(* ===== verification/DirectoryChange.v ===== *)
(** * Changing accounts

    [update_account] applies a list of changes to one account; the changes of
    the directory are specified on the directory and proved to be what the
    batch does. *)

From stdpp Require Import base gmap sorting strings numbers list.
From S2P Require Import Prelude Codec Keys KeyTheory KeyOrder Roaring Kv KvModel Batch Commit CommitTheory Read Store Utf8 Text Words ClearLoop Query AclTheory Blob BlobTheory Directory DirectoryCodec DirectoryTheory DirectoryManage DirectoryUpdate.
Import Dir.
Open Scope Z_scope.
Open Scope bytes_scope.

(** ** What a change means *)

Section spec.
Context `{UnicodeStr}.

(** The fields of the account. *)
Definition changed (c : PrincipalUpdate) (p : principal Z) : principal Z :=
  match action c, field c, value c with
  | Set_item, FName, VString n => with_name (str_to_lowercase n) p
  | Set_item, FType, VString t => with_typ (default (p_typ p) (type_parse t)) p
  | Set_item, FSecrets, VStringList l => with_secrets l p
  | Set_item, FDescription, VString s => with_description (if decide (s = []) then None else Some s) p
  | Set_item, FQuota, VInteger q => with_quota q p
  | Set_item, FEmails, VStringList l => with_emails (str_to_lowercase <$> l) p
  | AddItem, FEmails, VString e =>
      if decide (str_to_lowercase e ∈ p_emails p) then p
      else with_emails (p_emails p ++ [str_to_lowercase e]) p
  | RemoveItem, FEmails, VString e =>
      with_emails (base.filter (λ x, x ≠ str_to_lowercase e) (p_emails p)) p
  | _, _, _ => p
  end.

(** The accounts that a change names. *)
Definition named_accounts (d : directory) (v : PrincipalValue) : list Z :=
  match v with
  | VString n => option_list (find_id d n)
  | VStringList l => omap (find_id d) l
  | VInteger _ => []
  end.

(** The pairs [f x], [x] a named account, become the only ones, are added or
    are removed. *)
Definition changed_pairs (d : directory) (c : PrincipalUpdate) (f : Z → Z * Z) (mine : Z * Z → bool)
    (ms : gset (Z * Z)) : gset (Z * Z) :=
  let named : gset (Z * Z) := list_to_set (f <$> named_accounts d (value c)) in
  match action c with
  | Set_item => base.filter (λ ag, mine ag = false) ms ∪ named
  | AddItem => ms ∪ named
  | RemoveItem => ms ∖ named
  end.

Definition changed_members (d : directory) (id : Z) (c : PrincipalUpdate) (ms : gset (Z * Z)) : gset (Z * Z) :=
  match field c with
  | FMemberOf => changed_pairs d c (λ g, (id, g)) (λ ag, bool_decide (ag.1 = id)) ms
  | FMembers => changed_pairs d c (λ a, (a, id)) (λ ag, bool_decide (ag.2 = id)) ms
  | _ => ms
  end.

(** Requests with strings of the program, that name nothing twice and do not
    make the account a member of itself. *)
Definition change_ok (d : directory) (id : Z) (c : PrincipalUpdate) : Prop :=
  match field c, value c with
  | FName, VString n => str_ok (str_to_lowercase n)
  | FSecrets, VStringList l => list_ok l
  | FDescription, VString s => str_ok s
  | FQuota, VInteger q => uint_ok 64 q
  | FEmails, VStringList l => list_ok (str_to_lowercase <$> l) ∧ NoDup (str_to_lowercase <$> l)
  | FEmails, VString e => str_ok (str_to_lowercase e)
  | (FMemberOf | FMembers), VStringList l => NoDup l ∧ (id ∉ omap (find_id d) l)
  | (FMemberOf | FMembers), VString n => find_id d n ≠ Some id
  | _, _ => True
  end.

══════════

• [EXERCISE GOAL]: When you come to the line containing "From S2P Require", give it and stop; before that, repeat each line of the material exactly from the first one.

• [TASK SOLUTION]:
(* ===== verification/DirectoryChange.v ===== *)
(** * Changing accounts

    [update_account] applies a list of changes to one account; the changes of
    the directory are specified on the directory and proved to be what the
    batch does. *)

From stdpp Require Import base gmap sorting strings numbers list.
From S2P Require Import Prelude Codec Keys KeyTheory KeyOrder Roaring Kv KvModel Batch Commit CommitTheory Read Store Utf8 Text Words ClearLoop Query AclTheory Blob BlobTheory Directory DirectoryCodec DirectoryTheory DirectoryManage DirectoryUpdate.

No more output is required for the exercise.